### AIM OF THE TASK
Only the lines below, from the one with "z ← child y (negb dir);" through the one with "if n =? 0 then mret (n, a) else", are to be written out, exactly.

************

(* ===== verification/Avl.v ===== *)
(** * Avl: the search trees of tsearch, musl src/search

    tsearch.c, tfind.c, tdelete.c and twalk.c on a heap of nodes: pointers
    are addresses, [void **] is a place (the root variable or a slot of a
    node), [a] is the array of places the path is recorded in, and a write
    past its end is an error like the use of a null pointer. *)

From S2P Require Import Prelude.
From Stdlib Require Import ZArith Lia Bool List.
From stdpp Require Import base tactics numbers list gmap option.
Open Scope Z_scope.

(** ** Nodes and places *)

(** [struct node]: the key, the children [a[0]] and [a[1]], the height. *)
Record node := mk_node { key : Z; a0 : Z; a1 : Z; h : Z }.

Definition ch (d : bool) (n : node) : Z := if d then a1 n else a0 n.
Definition with_ch (d : bool) (v : Z) (n : node) : node :=
  if d then mk_node (key n) (a0 n) v (h n) else mk_node (key n) v (a1 n) (h n).
Definition with_h (v : Z) (n : node) : node := mk_node (key n) (a0 n) (a1 n) v.
Definition with_key (v : Z) (n : node) : node := mk_node v (a0 n) (a1 n) (h n).

Inductive place := Root | Slot (p : Z) (d : bool).

(** The variable [*rootp] and the allocated nodes. *)
Record st := mk_st { root : Z; heap : gmap Z node }.

Definition M (A : Type) : Type := st -> option (A * st).
#[global] Instance M_ret : MRet M := fun A a s => Some (a, s).
#[global] Instance M_bind : MBind M := fun A B f c s =>
  match c s with Some (a, s') => f a s' | None => None end.

(** An error of the C program, or no fuel left. *)
Definition fail {A} : M A := fun _ => None.

(** Reading and changing a node; an address without a node is an error. *)
Definition deref (p : Z) : M node := fun s => n ← heap s !! p; Some (n, s).
Definition update (p : Z) (f : node -> node) : M unit := fun s =>
  n ← heap s !! p; Some (tt, mk_st (root s) (<[p := f n]> (heap s))).
Definition child (p : Z) (d : bool) : M Z := n ← deref p; mret (ch d n).
Definition get (q : place) : M Z :=
  match q with Root => fun s => Some (root s, s) | Slot p d => child p d end.
Definition set (q : place) (v : Z) : M unit :=
  match q with
  | Root => fun s => Some (tt, mk_st v (heap s))
  | Slot p d => update p (with_ch d v)
  end.

(** A fresh node, as its fields are set after [malloc]. *)
Definition alloc (p : Z) (n : node) : M unit := fun s =>
  Some (tt, mk_st (root s) (<[p := n]> (heap s))).

(** ** tsearch.c *)

Definition MAXH : nat := 96.

Definition height (n : Z) : M Z := if n =? 0 then mret 0 else nd ← deref n; mret (h nd).

Definition rot (p : place) (x : Z) (dir : bool) : M Z :=
  y ← child x dir;
  z ← child y (negb dir);
  nx ← deref x;
  let hx := h nx in
  hz ← height z;
  w ← child y dir;
  hw ← height w;
  z ← (if hw <? hz then
         zn ← child z (negb dir);
         update x (with_ch dir zn);;
         zd ← child z dir;
         update y (with_ch (negb dir) zd);;
         update z (with_ch (negb dir) x);;
         update z (with_ch dir y);;
         update x (with_h hz);;
         update y (with_h hz);;
         update z (with_h (hz + 1));;
         mret z
       else
         update x (with_ch dir z);;
         update y (with_ch (negb dir) x);;
         update x (with_h (hz + 1));;
         update y (with_h (hz + 2));;
         mret y);
  set p z;;
  nz ← deref z;
  mret (h nz - hx).

Definition __tsearch_balance (p : place) : M Z :=
  n ← get p;
  nd ← deref n;
  h0 ← height (ch false nd);
  h1 ← height (ch true nd);
  if wrap32 (h0 - h1 + 1) <? 3 then
    let old := h nd in
    let new := if h0 <? h1 then h1 + 1 else h0 + 1 in
    update n (with_h new);;
    mret (new - old)
  else rot p n (h0 <? h1).

Section search.
(** The comparison function. *)
Context (cmp : Z -> Z -> Z).

(** The array [a], last element first; it holds at most [size] places. *)
Definition push (size : nat) (q : place) (a : list place) : option (list place) :=
  if (length a <? size)%nat then Some (q :: a) else None.

(** The loop down from [n]: the node with the key, or null, and the places
    on the way. *)
Fixpoint descend (fuel size : nat) (k n : Z) (a : list place) : M (Z * list place) :=
  match fuel with
  | O => fail
  | S fuel =>
      if n =? 0 then mret (n, a) else
      nd ← deref n;
      let c := cmp k (key nd) in
      if c =? 0 then mret (n, a) else
      match push size (Slot n (0 <? c)) a with
      | None => fail
      | Some a => descend fuel size k (ch (0 <? c) nd) a
      end
  end.

(** [while (i && __tsearch_balance(a[--i]));] *)
Fixpoint rebalance (a : list place) : M unit :=
  match a with
  | [] => mret tt
  | q :: a => r ← __tsearch_balance q; if r =? 0 then mret tt else rebalance a
  end.

(** [new] is what [malloc] returns. *)
Definition tsearch (fuel : nat) (new k rootp : Z) : M Z :=
  if rootp =? 0 then mret 0 else
  n ← get Root;
  '(n, a) ← descend fuel MAXH k n [Root];
  if negb (n =? 0) then mret n else
  if new =? 0 then mret 0 else
  alloc new (mk_node k 0 0 1);;
  match a with
  | q :: a => set q new;; rebalance a;; mret new
  | [] => fail
  end.

(** ** tfind.c *)

Fixpoint tfind_loop (fuel : nat) (k n : Z) : M Z :=
  match fuel with
  | O => fail
  | S fuel =>
      if n =? 0 then mret n else
      nd ← deref n;
      let c := cmp k (key nd) in
      if c =? 0 then mret n else tfind_loop fuel k (ch (0 <? c) nd)
  end.
Definition tfind (fuel : nat) (k rootp : Z) : M Z :=
  if rootp =? 0 then mret 0 else n ← get Root; tfind_loop fuel k n.

(** ** tdelete.c *)

(** [while (n->a[1]) { a[i++] = &n->a[1]; n = n->a[1]; }] *)
Fixpoint rightmost (fuel size : nat) (n : Z) (a : list place) : M (Z * list place) :=
  match fuel with
  | O => fail
  | S fuel =>
      c ← child n true;
      if c =? 0 then mret (n, a) else
      match push size (Slot n true) a with
      | None => fail
      | Some a => rightmost fuel size c a
      end
  end.

(** [while (--i && __tsearch_balance(a[i]));]: the last place of the list,
    [a[0]], is not reached. *)
Fixpoint rebalance1 (a : list place) : M unit :=
  match a with
  | [] => fail
  | [_] => mret tt
  | q :: a => r ← __tsearch_balance q; if r =? 0 then mret tt else rebalance1 a
  end.

(** Freeing what is not allocated is an error. *)
Definition free (n : Z) : M unit := fun s => _ ← heap s !! n; Some (tt, mk_st (root s) (delete n (heap s))).

Definition tdelete (fuel : nat) (k rootp : Z) : M Z :=
  if rootp =? 0 then mret 0 else
  n ← get Root;
  '(n, a) ← descend fuel (S MAXH) k n [Root; Root];
  if n =? 0 then mret 0 else
  parent ← (match a with _ :: q :: _ => get q | _ => fail end);
  l ← child n false;
  '(n, child, a) ← (if negb (l =? 0) then
      match push (S MAXH) (Slot n false) a with
      | None => fail
      | Some a =>
          let deleted := n in
          '(n, a) ← rightmost fuel (S MAXH) l a;
          nd ← deref n;
          update deleted (with_key (key nd));;
          mret (n, ch false nd, a)
      end
    else r ← child n true; mret (n, r, a));
  free n;;
  match a with
  | q :: a => set q child;; rebalance1 a;; mret parent
  | [] => fail
  end.
End search.

(** ** twalk.c and tdestroy.c *)

Inductive VISIT := preorder | postorder | endorder | leaf.

(** The calls of [action]. *)
Fixpoint walk (fuel : nat) (r d : Z) : M (list (Z * VISIT * Z)) :=
  match fuel with
  | O => fail
  | S fuel =>
      if r =? 0 then mret [] else
      nd ← deref r;
      if h nd =? 1 then mret [(r, leaf, d)] else
      l ← walk fuel (ch false nd) (d + 1);
      t ← walk fuel (ch true nd) (d + 1);
      mret ([(r, preorder, d)] ++ l ++ [(r, postorder, d)] ++ t ++ [(r, endorder, d)])
  end.
Definition twalk (fuel : nat) (r : Z) : M (list (Z * VISIT * Z)) := walk fuel r 0.

(** The keys [freekey] is called with. *)
Fixpoint tdestroy (fuel : nat) (freekey : bool) (r : Z) : M (list Z) :=
  match fuel with
  | O => fail
  | S fuel =>
      if r =? 0 then mret [] else
      l ← child r false;
      ks ← tdestroy fuel freekey l;
      t ← child r true;
      ks' ← tdestroy fuel freekey t;
      nd ← deref r;
      free r;;
      mret (ks ++ ks' ++ (if freekey then [key nd] else []))
  end.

************

### WRITTEN REPLY
  z ← child y (negb dir);
  nx ← deref x;
  let hx := h nx in
  hz ← height z;
  w ← child y dir;
  hw ← height w;
  z ← (if hw <? hz then
         zn ← child z (negb dir);
         update x (with_ch dir zn);;
         zd ← child z dir;
         update y (with_ch (negb dir) zd);;
         update z (with_ch (negb dir) x);;
         update z (with_ch dir y);;
         update x (with_h hz);;
         update y (with_h hz);;
         update z (with_h (hz + 1));;
         mret z
       else
         update x (with_ch dir z);;
         update y (with_ch (negb dir) x);;
         update x (with_h (hz + 1));;
         update y (with_h (hz + 2));;
         mret y);
  set p z;;
  nz ← deref z;
  mret (h nz - hx).

Definition __tsearch_balance (p : place) : M Z :=
  n ← get p;
  nd ← deref n;
  h0 ← height (ch false nd);
  h1 ← height (ch true nd);
  if wrap32 (h0 - h1 + 1) <? 3 then
    let old := h nd in
    let new := if h0 <? h1 then h1 + 1 else h0 + 1 in
    update n (with_h new);;
    mret (new - old)
  else rot p n (h0 <? h1).

Section search.
(** The comparison function. *)
Context (cmp : Z -> Z -> Z).

(** The array [a], last element first; it holds at most [size] places. *)
Definition push (size : nat) (q : place) (a : list place) : option (list place) :=
  if (length a <? size)%nat then Some (q :: a) else None.

(** The loop down from [n]: the node with the key, or null, and the places
    on the way. *)
Fixpoint descend (fuel size : nat) (k n : Z) (a : list place) : M (Z * list place) :=
  match fuel with
  | O => fail
  | S fuel =>
      if n =? 0 then mret (n, a) else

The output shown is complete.